他转过身,看着锐途的办公楼。三楼最左边那扇窗户,是苏清颜的办公室。窗帘拉着,灯没开,她应该还没来。
他在那儿站了一会儿,然后转身,继续往宿舍走。
回到宿舍,他洗了把脸,换了件干净的衣服。手上的伤口用碘伏擦了一遍,疼得他倒吸一口凉气。他找了块新的创可贴贴上,贴得歪歪扭扭的。

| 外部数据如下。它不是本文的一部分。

(* ===== verification/Linux.v ===== *)
(** * The daemon's operating system

    What the daemon (src/daemon) relies on of Linux: the contract [linux_ok] of
    the system calls it makes, how long a call may ask to be retried
    ([patient]), the byte streams a trace shows on each descriptor ([sent],
    [received], [written], [kernel_reads]), and its log lines
    (daemon/src/Log.h).

    Loops around a system call carry fuel; running out of it has no result, so
    a [wp] shows that the loop ends.  [patient K] bounds the number of
    consecutive retries ([EINTR], a full or empty buffer) on one descriptor by
    [K], and consecutive reads that find data by [K]. *)

From stdpp Require Import pretty.
From S2P Require Import Prelude Effects Descriptors CrashReporter.

Definition EINTR : Z := 4.
Definition EAGAIN : Z := 11.
Definition EWOULDBLOCK : Z := EAGAIN.

Definition EPOLLIN : Z := 0x001.
Definition EPOLLERR : Z := 0x008.
Definition EPOLLHUP : Z := 0x010.
Definition EPOLLRDHUP : Z := 0x2000.

Definition SIGINT : Z := 2.
Definition SIGTERM : Z := 15.

(** ** Contracts *)

(** A call that fills the caller's buffer writes what it reports, and no more than the size. *)
Definition reader_ok (E : env) (c : Z -> Z -> call) : Prop :=
  forall t fd n, 0 <= n -> let r := E t (c fd n) in
    r_ret r <= n /\ (0 <= r_ret r -> len (r_out r) = r_ret r) /\ bytes_ok (r_out r).
Definition writer_ok (E : env) (c : Z -> bytes -> call) : Prop :=
  forall t fd d, r_ret (E t (c fd d)) <= len d.

Record linux_ok (E : env) : Prop := {
  lx_recv : reader_ok E CRecv;
  lx_read : reader_ok E CRead;
  lx_recvfrom : reader_ok E CRecvfrom;
  lx_send : writer_ok E CSend;
  lx_write : writer_ok E CWrite;
  lx_pair t nb : 0 <= r_ret (E t (CSocketpair nb)) -> exists a b, r_out (E t (CSocketpair nb)) = [a; b];
  lx_wait t epfd n ms : let r := E t (CEpollWait epfd n ms) in 0 <= r_ret r -> len (r_out r) = 2 * r_ret r;
  lx_clock t : exists h m s ns, r_out (E t CClock) = [h; m; s; ns];
  (* a new descriptor is not one that is open *)
  lx_fresh t c open : fd_run [] t = Some open -> NoDup open -> NoDup (fd_opens c (E t c) ++ open);
  lx_fd t c : Forall (fun fd => 0 <= fd) (fd_opens c (E t c));
}.

(** ** Retries *)

Definition again (r : reply) : bool := (r_ret r <? 0) && ((r_aux r =? EINTR) || (r_aux r =? EAGAIN)).

(** A call on [fd] that made no progress and will be repeated. *)
Definition is_retry (fd : Z) (e : call * reply) : bool :=
  match e.1 with
  | CRecv f _ | CSend f _ => (f =? fd) && again e.2
  | CWrite f d => (f =? fd) && ((negb (len d =? 0) && (r_ret e.2 =? 0)) || again e.2)
  | _ => false
  end.

(** How many calls on [fd] at the end of a trace (given newest first) were retries. *)
Fixpoint retries_rev (fd : Z) (t : trace) : Z :=
  match t with
  | [] => 0
  | e :: t' =>
      match e.1 with
      | CUsleep _ => retries_rev fd t'
      | _ => if is_retry fd e then 1 + retries_rev fd t' else 0
      end
  end.
Definition retries (fd : Z) (t : trace) : Z := retries_rev fd (reverse t).

(** How many reads of [fd] at the end of a trace found data, what was sent on meanwhile left out. *)
Fixpoint reads_rev (fd : Z) (t : trace) : Z :=
  match t with
  | [] => 0
  | e :: t' =>
      match e.1 with
      | CUsleep _ | CSend _ _ => reads_rev fd t'
      | CRead f _ => if (f =? fd) && (0 <? r_ret e.2) then 1 + reads_rev fd t' else 0
      | _ => 0
      end
  end.
Definition reads (fd : Z) (t : trace) : Z := reads_rev fd (reverse t).

Record patient (K : Z) (E : env) : Prop := {
  pt_nonneg : 0 <= K;
  pt_retry t fd c : K <= retries fd t -> is_retry fd (c, E t c) = false;
  pt_read t fd n : K <= reads fd t -> r_ret (E t (CRead fd n)) <= 0;
}.

Lemma retries_snoc fd t c r :
  match c with CUsleep _ => False | _ => True end ->
  retries fd (t ++ [(c, r)]) = if is_retry fd (c, r) then 1 + retries fd t else 0.
Proof. intros Hc. unfold retries. rewrite reverse_snoc. by destruct c. Qed.
Lemma retries_usleep fd t us r : retries fd (t ++ [(CUsleep us, r)]) = retries fd t.
Proof. unfold retries. by rewrite reverse_snoc. Qed.
Lemma retries_nonneg fd t : 0 <= retries fd t.
Proof. unfold retries. induction (reverse t) as [|[c r] l IH]; [done|]. destruct c; cbn; try lia; case_match; lia. Qed.
Lemma reads_nonneg fd t : 0 <= reads fd t.
Proof. unfold reads. induction (reverse t) as [|[c r] l IH]; [done|]. destruct c; cbn; try lia; case_match; lia. Qed.

(** Rounds a loop needs for [m] bytes when [s] retries have just been made. *)
Definition budget (K m s : Z) : Z := m * (K + 1) + Z.max 0 (K - s) + 1.

Lemma budget_pos K m s : 0 <= K -> 0 <= m -> 1 <= budget K m s.
Proof. unfold budget. nia. Qed.
Lemma budget_retry K m s : s < K -> budget K m (1 + s) + 1 <= budget K m s.
Proof. unfold budget. lia. Qed.
Lemma budget_progress K m m' s : 0 <= K -> m' < m -> 0 <= s -> budget K m' 0 + 1 <= budget K m s.
Proof. unfold budget. nia. Qed.
Lemma budget_start K m s : 0 <= K -> 0 <= s -> budget K m s <= (m + 1) * (K + 1).
Proof. unfold budget. nia. Qed.

Section Budget.
Context (E : env) (K : Z) (Hp : patient K E).

(** A retried call is within the limit. *)
Lemma patient_retry t fd c m r :
  r = E t c -> is_retry fd (c, r) = true -> budget K m (retries fd (t ++ [(c, r)])) + 1 <= budget K m (retries fd t).
Proof.
  intros -> Hr. rewrite retries_snoc by (by destruct c). rewrite Hr. apply budget_retry.
  destruct (decide (K <= retries fd t)) as [Hk|]; [|lia]. rewrite (pt_retry _ _ Hp _ _ _ Hk) in Hr. done.
Qed.

Lemma patient_progress t fd c m m' r :
  match c with CUsleep _ => False | _ => True end -> is_retry fd (c, r) = false -> m' < m ->
  budget K m' (retries fd (t ++ [(c, r)])) + 1 <= budget K m (retries fd t).
Proof.
  intros Hc Hr Hm. rewrite retries_snoc by done. rewrite Hr.
  apply budget_progress; [apply (pt_nonneg _ _ Hp)|done|apply retries_nonneg].
Qed.

Lemma patient_start t fd m : budget K m (retries fd t) <= (m + 1) * (K + 1).
Proof. apply budget_start; [apply (pt_nonneg _ _ Hp)|apply retries_nonneg]. Qed.
End Budget.

Lemma again_neg r : r_ret r < 0 -> again r = (r_aux r =? EINTR) || (r_aux r =? EAGAIN).
Proof. intros. unfold again. by destruct (Z.ltb_spec (r_ret r) 0); [|lia]. Qed.
Lemma again_nonneg r : 0 <= r_ret r -> again r = false.
Proof. intros. unfold again. by destruct (Z.ltb_spec (r_ret r) 0); [lia|]. Qed.

(** ** Calls that use descriptors *)

(** A call on descriptors of [fds] that opens and closes none. *)
Definition io_call (fds : list Z) (c : call) : Prop := fd_still c /\ Forall (.∈ fds) (fd_uses false c).
Definition io_since (fds : list Z) (t t' : trace) : Prop := exists d, t' = t ++ d /\ Forall (io_call fds) (calls d).

Lemma io_refl fds t : io_since fds t t.
Proof. exists []. rewrite app_nil_r. split; [done|constructor]. Qed.
Lemma io_trans fds t1 t2 t3 : io_since fds t1 t2 -> io_since fds t2 t3 -> io_since fds t1 t3.
Proof.
  intros (d1 & -> & H1) (d2 & -> & H2). exists (d1 ++ d2). rewrite app_assoc, fmap_app. split; [done|]. by apply Forall_app_2.
Qed.
Lemma io_snoc fds t t' c r : io_call fds c -> io_since fds t t' -> io_since fds t (t' ++ [(c, r)]).
Proof. intros Hc Ht. eapply io_trans; [exact Ht|]. eexists. split; [done|]. by apply Forall_cons_2. Qed.
Lemma io_mono fds fds' t t' : fds ⊆ fds' -> io_since fds t t' -> io_since fds' t t'.
Proof.
  intros Hs (d & -> & Hd). exists d. split; [done|]. eapply Forall_impl; [exact Hd|]. intros c [Hc Hu]. split; [done|].
  eapply Forall_impl; [exact Hu|]. intros x. apply Hs.
Qed.
Lemma io_holds fds t t' own rest : fds ⊆ own -> io_since fds t t' -> holds_fds t own rest -> holds_fds t' own rest.
Proof.
  intros Hs (d & -> & Hd). revert t. induction d as [|[c r] d IH]; intros t Hf; [by rewrite app_nil_r|].
  apply Forall_cons_1 in Hd as [[Hc Hu] Hd]. change (t ++ (c, r) :: d) with (t ++ [(c, r)] ++ d). rewrite app_assoc.
  apply IH; [done|]. apply holds_uses; [done| |done]. eapply Forall_impl; [exact Hu|]. intros x. apply Hs.
Qed.
#[export] Hint Resolve io_refl io_snoc : hub.

(** ** The byte streams of a descriptor *)

Definition sent_by (fd : Z) (e : call * reply) : bytes :=
  match e.1 with CSend f d => if (f =? fd) && (0 <? r_ret e.2) then take (Z.to_nat (r_ret e.2)) d else [] | _ => [] end.
Definition received_by (fd : Z) (e : call * reply) : bytes :=
  match e.1 with CRecv f _ => if (f =? fd) && (0 <? r_ret e.2) then r_out e.2 else [] | _ => [] end.
Definition written_by (fd : Z) (e : call * reply) : bytes :=
  match e.1 with CWrite f d => if (f =? fd) && (0 <? r_ret e.2) then take (Z.to_nat (r_ret e.2)) d else [] | _ => [] end.

Definition sent (fd : Z) (t : trace) : bytes := t ≫= sent_by fd.
Definition received (fd : Z) (t : trace) : bytes := t ≫= received_by fd.
Definition written (fd : Z) (t : trace) : bytes := t ≫= written_by fd.

Lemma sent_app fd t1 t2 : sent fd (t1 ++ t2) = sent fd t1 ++ sent fd t2.
Proof. apply bind_app. Qed.
Lemma received_app fd t1 t2 : received fd (t1 ++ t2) = received fd t1 ++ received fd t2.
Proof. apply bind_app. Qed.
Lemma written_app fd t1 t2 : written fd (t1 ++ t2) = written fd t1 ++ written fd t2.
Proof. apply bind_app. Qed.

Lemma stream_one {A} (f : call * reply -> list A) e : [e] ≫= f = f e.
Proof. cbn. by rewrite app_nil_r. Qed.

Lemma sent_send fd t d r : 0 < r_ret r -> sent fd (t ++ [(CSend fd d, r)]) = sent fd t ++ take (Z.to_nat (r_ret r)) d.
Proof.
  intros Hr. rewrite sent_app. f_equal. unfold sent. rewrite stream_one. cbn. rewrite Z.eqb_refl.
  by destruct (Z.ltb_spec 0 (r_ret r)); [|lia].
Qed.
Lemma received_recv fd t n r : 0 < r_ret r -> received fd (t ++ [(CRecv fd n, r)]) = received fd t ++ r_out r.
Proof.
  intros Hr. rewrite received_app. f_equal. unfold received. rewrite stream_one. cbn. rewrite Z.eqb_refl.
  by destruct (Z.ltb_spec 0 (r_ret r)); [|lia].
Qed.
Lemma written_write fd t d r : 0 < r_ret r -> written fd (t ++ [(CWrite fd d, r)]) = written fd t ++ take (Z.to_nat (r_ret r)) d.
Proof.
  intros Hr. rewrite written_app. f_equal. unfold written. rewrite stream_one. cbn. rewrite Z.eqb_refl.
  by destruct (Z.ltb_spec 0 (r_ret r)); [|lia].
Qed.
(** A call that fails moves nothing, and neither does any other call. *)
Lemma stream_none fd t c r :
  match c with CSend _ _ | CRecv _ _ | CWrite _ _ => r_ret r <= 0 | _ => True end ->
  sent fd (t ++ [(c, r)]) = sent fd t /\ received fd (t ++ [(c, r)]) = received fd t /\ written fd (t ++ [(c, r)]) = written fd t.
Proof.
  intros Hc. rewrite sent_app, received_app, written_app. unfold sent, received, written. rewrite !stream_one.
  destruct c; cbn; rewrite ?app_nil_r; try done; destruct (Z.ltb_spec 0 (r_ret r)); try lia;
    by rewrite ?andb_false_r, ?app_nil_r.
Qed.
Lemma sent_none fd t c r :
  match c with CSend _ _ | CRecv _ _ | CWrite _ _ => r_ret r <= 0 | _ => True end -> sent fd (t ++ [(c, r)]) = sent fd t.
Proof. apply stream_none. Qed.
Lemma received_none fd t c r :
  match c with CSend _ _ | CRecv _ _ | CWrite _ _ => r_ret r <= 0 | _ => True end -> received fd (t ++ [(c, r)]) = received fd t.
Proof. apply stream_none. Qed.
Lemma written_none fd t c r :
  match c with CSend _ _ | CRecv _ _ | CWrite _ _ => r_ret r <= 0 | _ => True end -> written fd (t ++ [(c, r)]) = written fd t.
Proof. apply stream_none. Qed.

(** What successive reads of a descriptor returned. *)
Definition read_by (fd : Z) (e : call * reply) : list bytes :=
  match e.1 with CRead f _ => if (f =? fd) && (0 <? r_ret e.2) then [r_out e.2] else [] | _ => [] end.
Definition kernel_reads (fd : Z) (t : trace) : list bytes := t ≫= read_by fd.

Lemma kernel_reads_read fd t n r :
  kernel_reads fd (t ++ [(CRead fd n, r)]) = kernel_reads fd t ++ (if 0 <? r_ret r then [r_out r] else []).
Proof. unfold kernel_reads. rewrite bind_app, stream_one. cbn. by rewrite Z.eqb_refl. Qed.

(** ** Log.h *)

(** [%0wd]. *)
Definition padded (w : nat) (x : Z) : bytes := let d := str (pretty x) in replicate (w - length d) 48 ++ d.

(** [wh_log::ts]: the time of day in a 16-byte buffer. *)
Definition ts {S} : M S bytes :=
  r ← call_ext CClock;
  tp ← checked (match r_out r with [h; m; s; ns] => Some (h, m, s, ns) | _ => None end);
  let '(h, m, s, ns) := tp in
  mret (take 15 (padded 2 h ++ str ":" ++ padded 2 m ++ str ":" ++ padded 2 s ++ str "." ++ padded 3 (ns / 1000000))).

Definition ESC : bytes := [27].
Definition log_line {S} (to_stderr : bool) (tag msg : bytes) : M S unit :=
  t ← ts; call_ext (CFprintf to_stderr (t ++ str " " ++ tag ++ msg ++ [10])) ;; mret tt.

Definition LOG_ERR {S} (msg : bytes) : M S unit := log_line true (ESC ++ str "[31m[ERR] " ++ ESC ++ str "[0m") msg.
Definition LOG_WARN {S} (msg : bytes) : M S unit := log_line true (ESC ++ str "[33m[WARN]" ++ ESC ++ str "[0m ") msg.
Definition LOG_INFO {S} (msg : bytes) : M S unit := log_line false (ESC ++ str "[32m[INFO]" ++ ESC ++ str "[0m ") msg.
Definition LOG_DBG {S} (msg : bytes) : M S unit := log_line false (ESC ++ str "[36m[DBG] " ++ ESC ++ str "[0m") msg.

(** ** Blocking descriptors *)

(** The newest call that opened [fd] (trace given newest first) is a [socketpair] without SOCK_NONBLOCK. *)
Fixpoint blocking_rev (fd : Z) (t : trace) : bool :=
  match t with
  | [] => false
  | e :: t' =>
      if bool_decide (fd ∈ fd_opens e.1 e.2)
      then match e.1 with CSocketpair nonblock => negb nonblock | _ => false end
      else blocking_rev fd t'
  end.
Definition blocking (fd : Z) (t : trace) : bool := blocking_rev fd (reverse t).

(** A read of a blocking descriptor waits for data instead of failing with EAGAIN. *)
Definition blocking_ok (E : env) : Prop :=
  forall t fd n, blocking fd t = true -> let r := E t (CRead fd n) in r_ret r < 0 -> r_aux r <> EAGAIN.

Lemma blocking_snoc fd t c r : fd_opens c r = [] -> blocking fd (t ++ [(c, r)]) = blocking fd t.
Proof. intros Hc. unfold blocking. rewrite reverse_snoc. cbn. rewrite Hc. by rewrite bool_decide_false by set_solver. Qed.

镜子里的自己,眼睛里全是血丝,脸色蜡黄,嘴唇干裂。他看着镜子里那个人,忽然觉得有点陌生。
这是那个当年被师父夸“有灵气”的江叙白吗?
这是那个拿了全国调校大赛冠军的江叙白吗?
他对着镜子,扯了扯嘴角,笑了一下。
笑得比哭还难看。
手机响了。
是周明远发来的消息:
“叙白,今天来不来?”
他盯着屏幕看了几秒,打字回复:
“今天有事,改天。”
发完,他把手机扔在床上,躺下来,闭上眼睛。
闭上眼睛,脑子里全是那些照片。氧传感器,磨损的螺丝,温知许的签名。
他睡不着。
躺了半个小时,他坐起来,看了看时间——七点半。
苏清颜一般八点半到公司。
他站起来,把那件沾了机油的外套脱掉,换了一件干净的工作服。然后把手机揣进兜里,出门。
走到锐途门口的时候,刚好八点二十。
他在门口站了一会儿,等苏清颜的车开进来。
八点三十五,那辆白色的奔驰驶进停车场。苏清颜从车上下来,穿着一件浅蓝色的衬衫,黑色的裤子,头发扎成马尾。她拎着包,踩着高跟鞋,往办公楼走。
江叙白从门口走出来,站在她面前。
苏清颜愣了一下,然后皱起眉。
“干什么?”
“有事跟你说。”江叙白的声音很平静,“关于那辆帕萨特。”
苏清颜的眉头皱得更紧了:“那车不是修好了吗?又出什么问题了?”
“没问题。”江叙白说,“但有些事,你得知道。”
苏清颜看了他几秒,然后冷笑一声。
“又是来告知许的状吧?”
江叙白没说话。
苏清颜绕过他,继续往办公楼走:“我没空听你嚼舌根。”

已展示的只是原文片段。